Am Samstag ist es soweit: Dann beginnt die seltene, öffentliche Ausstellung des Turiner Grabtuchs – des legendären Leinengewebes also, das viele für einen direkten Zeugen von Tod und Auferstehung Jesu halten. Rund 1,4 Millionen Besucher haben sich bisher angemeldet für die Ausstellung, die bis zum 23. Mai im Turiner Dom stattfindet. Der weitaus grösste Teil der Anmeldungen kommt mit 93 Prozent aus Italien. Insgesamt rechnet das Erzbistum Turin bis zum Ende der Ausstellung mit 1,5 bis 1,8 Millionen Pilgern. Am 2. Mai wird auch Papst Benedikt XVI. in der norditalienischen Industriestadt erwartet. Aber sein Besuch bedeutet keine Aussage darüber, ob das meterlange Linnen nun wirklich Jesu Grabtuch war oder nicht. Die Kirche nimmt dem Stoff gegenüber eine „sehr vorsichtige“ Haltung ein, sagt der Vorsitzende der zuständigen Diözesankommission, Giuseppe Ghiberti.
„Auf der einen Seite erlaubt die Kirche eine Verehrung – auch weil sie das Evangelisierungs-Potential des Grabtuches wahrnimmt. Auf der anderen Seite steht aber das Wort Johannes Pauls II., dass man der Wissenschaft lassen muss, was ihr gebürt: Dass also die Wissenschaft die Antwort auf die zwei berühmten Fragen der Sindonologie geben muss.

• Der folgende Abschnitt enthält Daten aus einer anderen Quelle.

(** ** What a run leaves of the parsed model *)

(** An association after a run: as it was, or retyped to MANY_TO_ONE
    when its inverse side is one that gets synthesized (line 331). *)
Definition evolved (a a' : Association) : Prop :=
  a' = a \/ (synthesizes a = true /\ a' = set_assoc_type MANY_TO_ONE a).

(** The association object after a run: the same identifiers in the same
    order, each with its association evolved. *)
Definition evolvedList (l l' : list (string * Association)) : Prop :=
  Forall2 (fun p p' => p'.1 = p.1 /\ evolved p.2 p'.2) l l'.

(** No association that gets its inverse side synthesized loops on one
    class. *)
Definition selfFree (pd : ParsedData) : Prop :=
  forall aid a,
    assoc aid (associations pd) = Some a ->
    synthesizes a = true -> assoc_from a <> assoc_to a.

(** The records are numbered 1, 2, ... in their order. *)
Definition numbered {G} (rs : list (Relationship G)) : Prop :=
  relationshipId <$> rs = seq 1 (length rs).

(** The invariant of the first loop of [fillEntities], relative to the
    model [pd] as the caller passed it: the stored model is [pd] with its
    associations evolved, and the records of every entity are numbered in
    their order, when no synthesized inverse side lands on the entity of
    its own source. *)
Definition evolving {DB G} (pd : ParsedData) (st : State DB G) : Prop :=
  (exists l',
      parsedData st = Some (set_associations (fun _ => l') pd) /\
      evolvedList (associations pd) l') /\
  (selfFree pd ->
   forall c e, entities st !! c = Some e -> numbered (relationships e)).

Section Tracking.
Context {DB G : Type} `{!Externals DB}.

(** The association has its two ends among the classes and passes
    [checkValidityOfAssociation] with their names. *)
Definition admitted (pd : ParsedData) (a : Association) : Prop :=
  exists fc tc,
    assoc (assoc_from a) (classes pd) = Some fc /\
    assoc (assoc_to a) (classes pd) = Some tc /\
    checkValidityOfAssociation a (class_name fc) (class_name tc) = true.

(** The stored model while the associations of [T] have gone through the
    from-side callback and no other has: the others are as the caller
    passed them, and those of [T] have been admitted. *)
Definition tracking (pd : ParsedData) (T : string -> Prop) (st : State DB G)
  : Prop :=
  (exists l',
      parsedData st = Some (set_associations (fun _ => l') pd) /\
      evolvedList (associations pd) l' /\
      forall aid, ~ T aid -> assoc aid l' = assoc aid (associations pd)) /\
  forall aid a,
    T aid -> assoc aid (associations pd) = Some a -> admitted pd a.

(** The associations whose source is one of the classes [ids]. *)
Definition leaving (pd : ParsedData) (ids : list string) (aid : string) : Prop :=
  exists a, assoc aid (associations pd) = Some a /\ assoc_from a ∈ ids.

(** The fields of the classes are there, with their validations, and no
    validation but [required] has a name that capitalizes to nothing. *)
Definition fieldsResolvable (pd : ParsedData) : Prop :=
  forall c cd fid,
    assoc c (classes pd) = Some cd -> fid ∈ class_fields cd ->
    exists f,
      pd_fields pd !! fid = Some f /\
      forall vid,
        vid ∈ field_validations f ->
        exists v,
          pd_validations pd !! vid = Some v /\
          (validation_name v = "required" \/
           capitalize (validation_name v) <> "").
End Tracking.

(** Every class has its entity. *)
Definition populated {DB G} (pd : ParsedData) (st : State DB G) : Prop :=
  forall c, c ∈ (classes pd).*1 -> is_Some (entities st !! c).

(** ** More concrete models *)

(** An Author with a name (required, at most 40 characters) and a
    portrait (an image), who has many Books with a title. *)
Definition catalogue : ParsedData :=
  mkParsedData
    [("c1", mkClass "Author" "Author" None (JStr "no") (JStr "no") (JStr "no")
              JUndefined JUndefined ["f1"; "f2"]);
     ("c2", mkClass "Book" "Book" None (JStr "no") (JStr "no") (JStr "no")
              JUndefined JUndefined ["f3"])]
    {[ "f1" := mkField "name" "t1" None ["v1"; "v2"];
       "f2" := mkField "portrait" "t2" None [];
       "f3" := mkField "title" "t1" None [] ]}
    {[ "t1" := mkType "String"; "t2" := mkType "ImageBlob" ]}
    ∅
    {[ "v1" := mkValidation "required" JUndefined;
       "v2" := mkValidation "maxlength" (JNum 40) ]}
    [("a1", mkAssociation "c1" "c2" ONE_TO_MANY (Some "books") None)].

(** A one-to-one association declared on both sides. *)
Definition authorAndBook : ParsedData :=
  authorBook ONE_TO_ONE (Some "book") (Some "author").

(** A class whose instances have many instances of the same class. *)
Definition nodeTree : ParsedData :=
  model [("c1", plainClass "Node")]
        [("a1", mkAssociation "c1" "c1" ONE_TO_MANY (Some "children") None)].

(** Authors and their Books, and a Shelf that no association touches. *)
Definition withShelf : ParsedData :=
  model [("c1", plainClass "Author"); ("c2", plainClass "Book");
         ("c3", plainClass "Shelf")]
        [("a1", mkAssociation "c1" "c2" ONE_TO_MANY (Some "books") None)].

(** Authors write Books, and Books have authors. *)
Definition coAuthored : ParsedData :=
  model [("c1", plainClass "Author"); ("c2", plainClass "Book")]
        [("a1", mkAssociation "c1" "c2" MANY_TO_MANY (Some "books")
                  (Some "authors"))].

(** A User with a login who has many Books, each of which names its
    owner. *)
Definition userLibrary : ParsedData :=
  mkParsedData
    [("c1", mkClass "User" "User" None (JStr "no") (JStr "no") (JStr "no")
              JUndefined JUndefined ["f1"]);
     ("c2", plainClass "Book")]
    {[ "f1" := mkField "login" "t1" None [] ]}
    {[ "t1" := mkType "String" ]}
    ∅ ∅
    [("a1", mkAssociation "c2" "c1" MANY_TO_ONE (Some "owner") None);
     ("a2", mkAssociation "c1" "c2" ONE_TO_MANY (Some "books") None)].

(** A snapshot directory whose Author file holds [null], and one whose
    Author file does not parse. *)
Definition nullSnapshot : gmap string (option JsVal) :=
  {[ ".jhipster/Author.json" := Some JNull ]}.

Definition brokenSnapshot : gmap string (option JsVal) :=
  {[ ".jhipster/Author.json" := None ]}.

(** Arguments with option collections. *)
Definition argsWithOptions : Args StorageKind :=
  mkArgs (Some authorHasBooks) (Some sql) (Some ["Author"])
    (Some {[ "Author" := JStr "pager" ]}) None None (Some ["Book"]).

(** The state that a run leaves, with the clock set back. *)
Definition leftover : State StorageKind (string * Site) :=
  set_clockReads (fun _ => 0) (snd (runAt noon ∅ userOwnsBook)).

(** * Properties *)

Local Open Scope list_scope.

Section Theory.
Context {DB G : Type} `{!Externals DB} `{!Tagging G} `{!EqDecision G}.

Implicit Types (st : State DB G) (pd : ParsedData).

Local Abbreviation raises := (raises (DB:=DB) (G:=G)).
Local Abbreviation relates := (relates (DB:=DB) (G:=G)).
Local Abbreviation fieldsFrame := (fieldsFrame (DB:=DB) (G:=G)).
Local Abbreviation relationshipsFrame := (relationshipsFrame (DB:=DB) (G:=G)).

(** ** Running the monad *)

Lemma bind_ok {A B} (m : M A) (k : A -> M B) st b st' :
  bind m k st = (Ok b, st') ->
  exists a st1, m st = (Ok a, st1) /\ k a st1 = (Ok b, st').
Proof.
  unfold bind. destruct (m st) as [[a|e] st1]; [eauto | discriminate].
Qed.

Lemma bind_throw {A B} (m : M A) (k : A -> M B) st e st' :
  bind m k st = (Throw e, st') ->
  m st = (Throw e, st') \/
  exists a st1, m st = (Ok a, st1) /\ k a st1 = (Throw e, st').
Proof.
  unfold bind. destruct (m st) as [[a|e1] st1]; intros H.
  - right. eauto.
  - left. injection H as <- <-. reflexivity.
Qed.

Lemma bind_run {A B} (m : M A) (k : A -> M B) st a st1 :
  m st = (Ok a, st1) -> bind m k st = k a st1.
Proof. unfold bind. intros ->. reflexivity. Qed.

Lemma ret_ok {A} (a b : A) st st' :
  ret a st = (Ok b, st') -> b = a /\ st' = st.
Proof. unfold ret. intros [= <- <-]. auto. Qed.

Lemma gets_ok {A} (f : State DB G -> A) st b st' :
  gets f st = (Ok b, st') -> b = f st /\ st' = st.
Proof. unfold gets. intros [= <- <-]. auto. Qed.

Lemma modify_ok (f : State DB G -> State DB G) st u st' :
  modify f st = (Ok u, st') -> st' = f st.
Proof. unfold modify. intros [= <-]. auto. Qed.

Lemma defined_ok {A} (o : option A) st a st' :
  defined o st = (Ok a, st') -> o = Some a /\ st' = st.
Proof. destruct o; cbn; [intros [= <- <-]; auto | discriminate]. Qed.

Lemma throw_ok {A} e st (a : A) st' : throw e st = (Ok a, st') -> False.
Proof. discriminate. Qed.

(** ** Which exceptions a computation can raise *)

Lemma raises_ret {A} P (a : A) : raises P (ret a).
Proof. intros st e st'. discriminate. Qed.

Lemma raises_gets {A} P (f : State DB G -> A) : raises P (gets f).
Proof. intros st e st'. discriminate. Qed.

Lemma raises_modify P (f : State DB G -> State DB G) : raises P (modify f).
Proof. intros st e st'. discriminate. Qed.

Lemma raises_throw {A} (P : Exn -> Prop) e : P e -> raises P (throw (A:=A) e).
Proof. intros HP st e' st' [= <- _]. exact HP. Qed.

Lemma raises_defined {A} (P : Exn -> Prop) (o : option A) :
  P TypeError -> raises P (defined o).
Proof. intros HP. destruct o; [apply raises_ret | apply raises_throw, HP]. Qed.

Lemma raises_bind {A B} P (m : M A) (k : A -> M B) :
  raises P m -> (forall a, raises P (k a)) -> raises P (bind m k).
Proof.
  intros Hm Hk st e st' H. apply bind_throw in H as [H | (a & st1 & _ & H)].
  - eapply Hm, H.
  - eapply Hk, H.
Qed.

Lemma raises_forEach {A} P (f : A -> M unit) (l : list A) :
  (forall x, raises P (f x)) -> raises P (forEach f l).
Proof.
  intros Hf. induction l as [|x l IH]; cbn.
  - apply raises_ret.
  - apply raises_bind; auto.
Qed.

Ltac raises_step :=
  first
    [ apply raises_ret | apply raises_gets | apply raises_modify
    | apply raises_throw; done | apply raises_defined; done
    | apply raises_bind; [| intros ?]
    | apply raises_forEach; intros ? ].

Ltac raises_tac := repeat (first [ raises_step | case_match ]).

Section Raises.
Variable P : Exn -> Prop.
Hypothesis P_TypeError : P TypeError.
Hypothesis P_SyntaxError : P SyntaxError.
Hypothesis P_InvalidAssociation : P InvalidAssociation.

Lemma raises_getClass c : raises P (getClass c).
Proof. unfold getClass, theParsedData. raises_tac. Qed.

Lemma raises_getEntity c : raises P (getEntity (G:=G) c).
Proof. unfold getEntity. raises_tac. Qed.

Lemma raises_readJSONFiles : raises P readJSONFiles.
Proof.
  unfold readJSONFiles, readJSONFile, getClass, theParsedData. raises_tac.
Qed.

Lemma raises_initializeEntitiesFrom i l : raises P (initializeEntitiesFrom i l).
Proof.
  revert i. induction l as [|c l IH]; intros i; cbn; [apply raises_ret|].
  apply raises_bind; [| intros _; apply IH].
  unfold initializeEntity, getChangelogDate, newDate, setOptions,
    getClass, theParsedData.
  raises_tac.
Qed.

Lemma raises_initializeEntities : raises P initializeEntities.
Proof.
  unfold initializeEntities, theParsedData.
  apply raises_bind; [raises_tac | intros ?].
  apply raises_initializeEntitiesFrom.
Qed.

Lemma raises_setValidations f l : raises P (setValidations f l).
Proof.
  revert f. induction l as [|v l IH]; intros f; cbn; [apply raises_ret|].
  apply raises_bind; [| intros ?; apply IH].
  unfold setValidation, getValidation, theParsedData. raises_tac.
Qed.

Lemma raises_setField c f : raises P (setField c f).
Proof.
  unfold setField.
  apply raises_bind; [apply raises_getEntity | intros ?].
  apply raises_bind; [unfold getField, theParsedData; raises_tac | intros ?].
  apply raises_bind; [unfold theParsedData; raises_tac | intros ?].
  apply raises_bind; [| intros ?].
  - unfold setValidationsOfField.
    apply raises_bind; [unfold getField, theParsedData; raises_tac | intros ?].
    case_match; [apply raises_ret | apply raises_setValidations].
  - apply raises_bind; [apply raises_getEntity | intros ?].
    apply raises_modify.
Qed.

Lemma raises_setFieldsOfEntity c : raises P (setFieldsOfEntity c).
Proof.
  unfold setFieldsOfEntity.
  apply raises_bind; [apply raises_getClass | intros ?].
  apply raises_forEach. intros ?. apply raises_setField.
Qed.

Lemma raises_fromStep c a : raises P (fromStep c a).
Proof.
  unfold fromStep, modifyAssociation, pushRelationship, getEntity,
    getClass, getAssociation, theParsedData.
  raises_tac.
Qed.

Lemma raises_toStep c a : raises P (toStep c a).
Proof.
  unfold toStep, modifyAssociation, pushRelationship, getEntity,
    getClass, getAssociation, theParsedData.
  raises_tac.
Qed.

Die erste Frage ist die nach dem Alter des Tuches, die zweite betrifft die Art und Weise, in der darauf dieses mysteriöse und bislang nicht nachahmbare Abbild aufgetreten ist. Innerhalb einer autonomen religiösen Betrachtung steht vor jeder wissenschaftlichen Erklärung fest, dass die Kreuzigungswunden des Mannes auf dem Grabtuch mit den Passionsberichten der Bibel übereinstimmen. Zugleich ist aber ein solcher vorwissenschaftlicher Zugang nicht antiwissenschaftlich; von der Forschung erwartet man sich eine Erhellung, die augenblicklich noch nicht vollständig ist.“
Das Negativbild des Grabtuches zeigt Antlitz und Umrisse eines gekreuzigten Mannes mittleren Alters. Sein Körper weist Verletzungen auf, die der in der Bibel beschriebenen Geisselung Jesu, der Dornenkrönung und dem Lanzenstich entsprechen. Das Grabtuch wird seit 1578 in Turin aufbewahrt. Sein Ursprung liegt im Dunkeln. Einige Wissenschaftler nehmen an, dass es sich bis zur Plünderung durch die Kreuzfahrer 1204 in Konstantinopel befand. Über das Alter des Leinen streiten sich Fachleute bis heute.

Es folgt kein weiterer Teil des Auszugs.